36.8℃の微熱。
高校生活2日目は、そんな感じでワイワイと終わり・・・・。
「じゃあ、お先に。また明日ね、江田さん」
「茜ちゃん、ホントのホントに用事なのぉ? カラオケは〜?」
教室の掃除を終えるとすぐに帰っていく浅野王子と、どうしてもカラオケに行きたいと言うユカちゃんに手を振り。
あたしは1人、校門を出た。
向かう先は、魔王がいる塾。
申込書を出しに行くんだ。
あたしがまた入ることになった塾は・・・・というか魔王に騙されて入ることになった塾は、この界隈じゃちょっとした有名塾。
『東進ゼミナール』といって、建物も立派なら先生方もご立派。
主婦たちの間では、その塾に子どもを通わせていると言えばご近所さんに鼻が高い・・・・らしい。
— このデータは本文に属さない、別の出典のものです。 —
Lemma pow2_Z (n : Z) : 0 ≤ n → (pow2 n == inject_Z (2 ^ n))%Q.
Proof. intros Hn. unfold pow2. by rewrite Zpower_Qpower. Qed.

Lemma pow2_mono (a b : Z) : a ≤ b → (pow2 a <= pow2 b)%Q.
Proof. intros Hab. unfold pow2. by apply Qpower_le_compat_l. Qed.

Lemma pow2_lt (a b : Z) : a < b → (pow2 a < pow2 b)%Q.
Proof.
  intros Hab. apply Qlt_le_trans with (pow2 (a + 1)).
  - rewrite pow2_succ. pose proof (pow2_pos a). lra.
  - apply pow2_mono. lia.
Qed.

Lemma pow2_div (x : Q) (s : Z) : (x / pow2 s * pow2 s == x)%Q.
Proof. pose proof (pow2_pos s). field. lra. Qed.

Lemma binade_raw (x : Q) :
  (0 < x)%Q →
  let e := Z.log2 (Qnum x) - Z.log2 (Zpos (Qden x)) in
  (pow2 e < 2 * x ∧ x < 2 * pow2 e)%Q.
Proof.
  intros Hx. destruct x as [n d]. cbn [Qnum Qden].
  set (e := Z.log2 n - Z.log2 (Z.pos d)).
  assert (0 < n) as Hn by (unfold Qlt in Hx; simpl in Hx; lia).
  pose proof (Z.log2_spec n Hn) as [Hn1 Hn2].
  pose proof (Z.log2_spec (Z.pos d) ltac:(lia)) as [Hd1 Hd2].
  pose proof (Z.log2_nonneg n) as Ha. pose proof (Z.log2_nonneg (Z.pos d)) as Hb.
  set (a := Z.log2 n) in *. set (b := Z.log2 (Z.pos d)) in *.
  assert (pow2 a <= inject_Z n)%Q as HA1.
  { rewrite pow2_Z by lia. rewrite <- Zle_Qle. exact Hn1. }
  assert (inject_Z n < 2 * pow2 a)%Q as HA2.
  { rewrite <- pow2_succ, pow2_Z by lia. rewrite <- Zlt_Qlt.
    by replace (a + 1) with (Z.succ a) by lia. }
  assert (pow2 b <= inject_Z (Z.pos d))%Q as HB1.
  { rewrite pow2_Z by lia. rewrite <- Zle_Qle. exact Hd1. }
  assert (inject_Z (Z.pos d) < 2 * pow2 b)%Q as HB2.
  { rewrite <- pow2_succ, pow2_Z by lia. rewrite <- Zlt_Qlt.
    by replace (b + 1) with (Z.succ b) by lia. }
  assert (pow2 e * pow2 b == pow2 a)%Q as HP.
  { rewrite <- pow2_add. subst e. replace (a - b + b) with a by lia.
    reflexivity. }
  assert ((n # d) * inject_Z (Z.pos d) == inject_Z n)%Q as Hxd.
  { rewrite (Qmake_Qdiv n d). field. intros H. discriminate. }
  pose proof (pow2_pos e) as He. pose proof (pow2_pos b) as HB0.
  set (X := (n # d)%Q) in *. set (N := inject_Z n) in *.
  set (D := inject_Z (Z.pos d)) in *. set (P := pow2 e) in *.
  set (A := pow2 a) in *. set (B := pow2 b) in *.
  assert (0 < D)%Q as HD0 by lra.
  split.
  - apply (Qmult_lt_r _ _ D HD0).
    assert (P * D < P * (2 * B))%Q by (apply Qmult_lt_l; done).
    lra.
  - apply (Qmult_lt_r _ _ D HD0).
    assert (P * B <= P * D)%Q by (apply Qmult_le_l; done).
    lra.
Qed.

Lemma binade_spec (x : Q) :
  (0 < x)%Q → (pow2 (binade x) <= x ∧ x < pow2 (binade x + 1))%Q.
Proof.
  intros Hx. destruct (binade_raw x Hx) as [H1 H2]. unfold binade.
  set (e := Z.log2 (Qnum x) - Z.log2 (Z.pos (Qden x))) in *.
  destruct (Qle_bool (pow2 e) x) eqn:Hle.
  - apply Qle_bool_iff in Hle. split; [done |]. rewrite pow2_succ. lra.
  - assert (x < pow2 e)%Q as Hlt.
    { apply Qnot_le_lt. intros H. apply Qle_bool_iff in H. congruence. }
    replace (e - 1 + 1) with e by lia. split; [| done].
    pose proof (pow2_succ (e - 1)) as Hs.
    replace (e - 1 + 1) with e in Hs by lia. lra.
Qed.

Lemma binade_unique (x : Q) (e : Z) :
  (pow2 e <= x)%Q → (x < pow2 (e + 1))%Q → binade x = e.
Proof.
  intros H1 H2.
  assert (0 < x)%Q as Hx by (pose proof (pow2_pos e); lra).
  destruct (binade_spec x Hx) as [H3 H4].
  destruct (Z.lt_trichotomy (binade x) e) as [Hlt | [Heq | Hgt]]; [| done |].
  - pose proof (pow2_mono (binade x + 1) e ltac:(lia)). lra.
  - pose proof (pow2_mono (e + 1) (binade x) ltac:(lia)). lra.
Qed.

Lemma binade_mono (x y : Q) : (0 < x)%Q → (x <= y)%Q → binade x ≤ binade y.
Proof.
  intros Hx Hxy.
  destruct (binade_spec x Hx) as [H1 H2].
  destruct (binade_spec y ltac:(lra)) as [H3 H4].
  destruct (Z.le_gt_cases (binade x) (binade y)) as [? | Hgt]; [done |].
  pose proof (pow2_mono (binade y + 1) (binade x) ltac:(lia)). lra.
Qed.

(** Rounding to an integer. *)
Lemma rhe_cases (x : Q) :
  round_half_even x = Qfloor x ∨ round_half_even x = Qfloor x + 1.
Proof.
  unfold round_half_even.
  destruct (Qlt_le_dec _ _); [by left |].
  destruct (Qlt_le_dec _ _); [by right |].
  destruct (Z.even _); auto.
Qed.

Lemma rhe_int (k : Z) : round_half_even (inject_Z k) = k.
Proof.
  unfold round_half_even. rewrite Qfloor_Z.
  destruct (Qlt_le_dec _ _) as [? | H]; [done |]. exfalso. lra.
Qed.

Lemma rhe_bounds (x : Q) :
  (x - (1 # 2) <= inject_Z (round_half_even x) <= x + (1 # 2))%Q.
Proof.
  pose proof (Qfloor_le x) as Hf. pose proof (Qlt_floor x) as Hc.
  rewrite inject_Z_plus in Hc. change (inject_Z 1) with 1%Q in Hc.
  unfold round_half_even.
  destruct (Qlt_le_dec _ _) as [H1 | H1]; [lra |].
  destruct (Qlt_le_dec _ _) as [H2 | H2].
  { rewrite inject_Z_plus. change (inject_Z 1) with 1%Q. lra. }
  destruct (Z.even _); [lra |].
  rewrite inject_Z_plus. change (inject_Z 1) with 1%Q. lra.
Qed.

Lemma rhe_mono (x y : Q) :
  (x <= y)%Q → round_half_even x ≤ round_half_even y.
Proof.
  intros Hxy. pose proof (Qfloor_resp_le x y Hxy) as Hf.
  destruct (Z.eq_dec (Qfloor x) (Qfloor y)) as [Heq | Hne].
  - unfold round_half_even. rewrite Heq.
    destruct (Qlt_le_dec (x - _) _) as [H1 | H1];
      destruct (Qlt_le_dec (y - _) _) as [H2 | H2].
    + lia.
    + destruct (Qlt_le_dec _ (y - _)); [lia |]. destruct (Z.even _); lia.
    + exfalso. lra.
    + destruct (Qlt_le_dec _ (x - _)) as [H3 | H3];
        destruct (Qlt_le_dec _ (y - _)) as [H4 | H4].
      * lia.
      * exfalso. lra.
      * destruct (Z.even _); lia.
      * lia.
  - destruct (rhe_cases x) as [-> | ->]; destruct (rhe_cases y) as [-> | ->]; lia.
Qed.

(** Rounding to binary64. *)
Lemma Qabs_nonneg_eq (x : Q) : (0 <= x)%Q → Qabs x = x.
Proof.
  intros Hx. destruct x as [n d]. unfold Qabs. f_equal.
  apply Z.abs_eq. unfold Qle in Hx. simpl in Hx. lia.
Qed.

Lemma round64_pos (x : Q) :
  (0 < x)%Q →
  round64 x =
    (inject_Z (round_half_even (x / pow2 (Z.max (binade x - 52) (-1074)))) *
     pow2 (Z.max (binade x - 52) (-1074)))%Q.
Proof.
  intros Hx. unfold round64, ulp_exp.
  rewrite Qabs_nonneg_eq by lra.
  destruct (Qeq_bool x 0) eqn:Heq; [| done].
  apply Qeq_bool_iff in Heq. exfalso. lra.
Qed.

Lemma round64_zero (x : Q) : (x == 0)%Q → round64 x = 0%Q.
Proof.
  intros Hx. unfold round64.
  destruct (Qeq_bool x 0) eqn:Heq; [done |].
  apply Qeq_bool_neq in Heq. done.
Qed.

Lemma scaled_le (x c : Q) (k : Z) :
  (0 < c)%Q → (x <= inject_Z k * c)%Q →
  (inject_Z (round_half_even (x / c)) * c <= inject_Z k * c)%Q.
Proof.
  intros Hc Hx. apply Qmult_le_compat_r; [| lra].
  rewrite <- Zle_Qle.
  pose proof (rhe_mono (x / c) (inject_Z k)) as Hm.
  rewrite rhe_int in Hm. apply Hm. apply Qle_shift_div_r; done.
Qed.

Lemma scaled_ge (x c : Q) (k : Z) :
  (0 < c)%Q → (inject_Z k * c <= x)%Q →
  (inject_Z k * c <= inject_Z (round_half_even (x / c)) * c)%Q.
Proof.
  intros Hc Hx. apply Qmult_le_compat_r; [| lra].
  rewrite <- Zle_Qle.
  pose proof (rhe_mono (inject_Z k) (x / c)) as Hm.
  rewrite rhe_int in Hm. apply Hm. apply Qle_shift_div_l; done.
Qed.

Lemma round64_nonneg (x : Q) : (0 <= x)%Q → (0 <= round64 x)%Q.
Proof.
  intros Hx. destruct (Qeq_dec x 0) as [H0 | H0].
  - rewrite round64_zero by done. lra.
  - assert (0 < x)%Q as Hpos.
    { apply Qle_lteq in Hx as [? | Heq]; [done |]. by symmetry in Heq. }
    rewrite round64_pos by done.
    set (s := Z.max _ _). pose proof (pow2_pos s).
    pose proof (scaled_ge x (pow2 s) 0 ltac:(done)) as Hge.
    change (inject_Z 0) with 0%Q in Hge. lra.
Qed.

(** A positive number rounds to at most the top of its binade. *)
Lemma round64_upper (x : Q) :
  (0 < x)%Q →
  (round64 x <= pow2 (Z.max (binade x - 52) (-1074) + 53))%Q.
Proof.
  intros Hx. rewrite round64_pos by done.
  destruct (binade_spec x Hx) as [_ Hlt].
  set (s := Z.max _ _).
  pose proof (pow2_mono (binade x + 1) (s + 53) ltac:(lia)) as Hm.
  assert (pow2 (s + 53) == inject_Z (2 ^ 53) * pow2 s)%Q as Hpow.
  { rewrite pow2_add, (pow2_Z 53) by lia. ring. }
  rewrite Hpow in Hm |- *.
  apply scaled_le; [apply pow2_pos | lra].
Qed.

(** A normal number rounds to at least the bottom of its binade. *)
Lemma round64_lower (x : Q) :
  (0 < x)%Q → -1074 ≤ binade x - 52 →
  (pow2 (binade x) <= round64 x)%Q.
Proof.
  intros Hx Hn. rewrite round64_pos by done.
  destruct (binade_spec x Hx) as [Hle _].
  rewrite Z.max_l by done.
  set (s := binade x - 52) in *.
  assert (pow2 (binade x) == inject_Z (2 ^ 52) * pow2 s)%Q as Hpow.
  { replace (binade x) with (s + 52) by (subst s; lia).
    rewrite pow2_add, (pow2_Z 52) by lia. ring. }
  rewrite Hpow in Hle |- *.
  apply scaled_ge; [apply pow2_pos | done].
Qed.

Lemma round64_mono (x y : Q) :
  (0 <= x)%Q → (x <= y)%Q → (round64 x <= round64 y)%Q.
Proof.
  intros Hx Hxy. destruct (Qeq_dec x 0) as [H0 | H0].
  { rewrite (round64_zero x) by done. apply round64_nonneg. lra. }
  assert (0 < x)%Q as Hpx.
  { apply Qle_lteq in Hx as [? | Heq]; [done |]. by symmetry in Heq. }
  assert (0 < y)%Q as Hpy by lra.
  pose proof (binade_mono x y Hpx Hxy) as He.
  destruct (Z.eq_dec (Z.max (binade x - 52) (-1074))
              (Z.max (binade y - 52) (-1074))) as [Hs | Hs].
  - rewrite !round64_pos by done. rewrite Hs.
    set (s := Z.max (binade y - 52) _). pose proof (pow2_pos s) as Hp.
    apply Qmult_le_compat_r; [| lra].
    rewrite <- Zle_Qle. apply rhe_mono.
    apply Qmult_le_compat_r; [done |].
    apply Qlt_le_weak, Qinv_lt_0_compat, Hp.
  - apply Qle_trans with (pow2 (Z.max (binade x - 52) (-1074) + 53));
      [by apply round64_upper |].
    apply Qle_trans with (pow2 (binade y));
      [apply pow2_mono; lia | apply round64_lower; [done | lia]].
Qed.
あたしのお母さんはそういうのを全く気にしないタイプだから、それはまぁいいんだけど。
「はぁ、足が重いなぁ・・・・」
心なしか、鞄に入っている申込書もズシンと重く感じる。
今から、勝ち誇った顔の“魔王”こと片桐先生の顔も浮かんでくるってもんだよ。はぁ。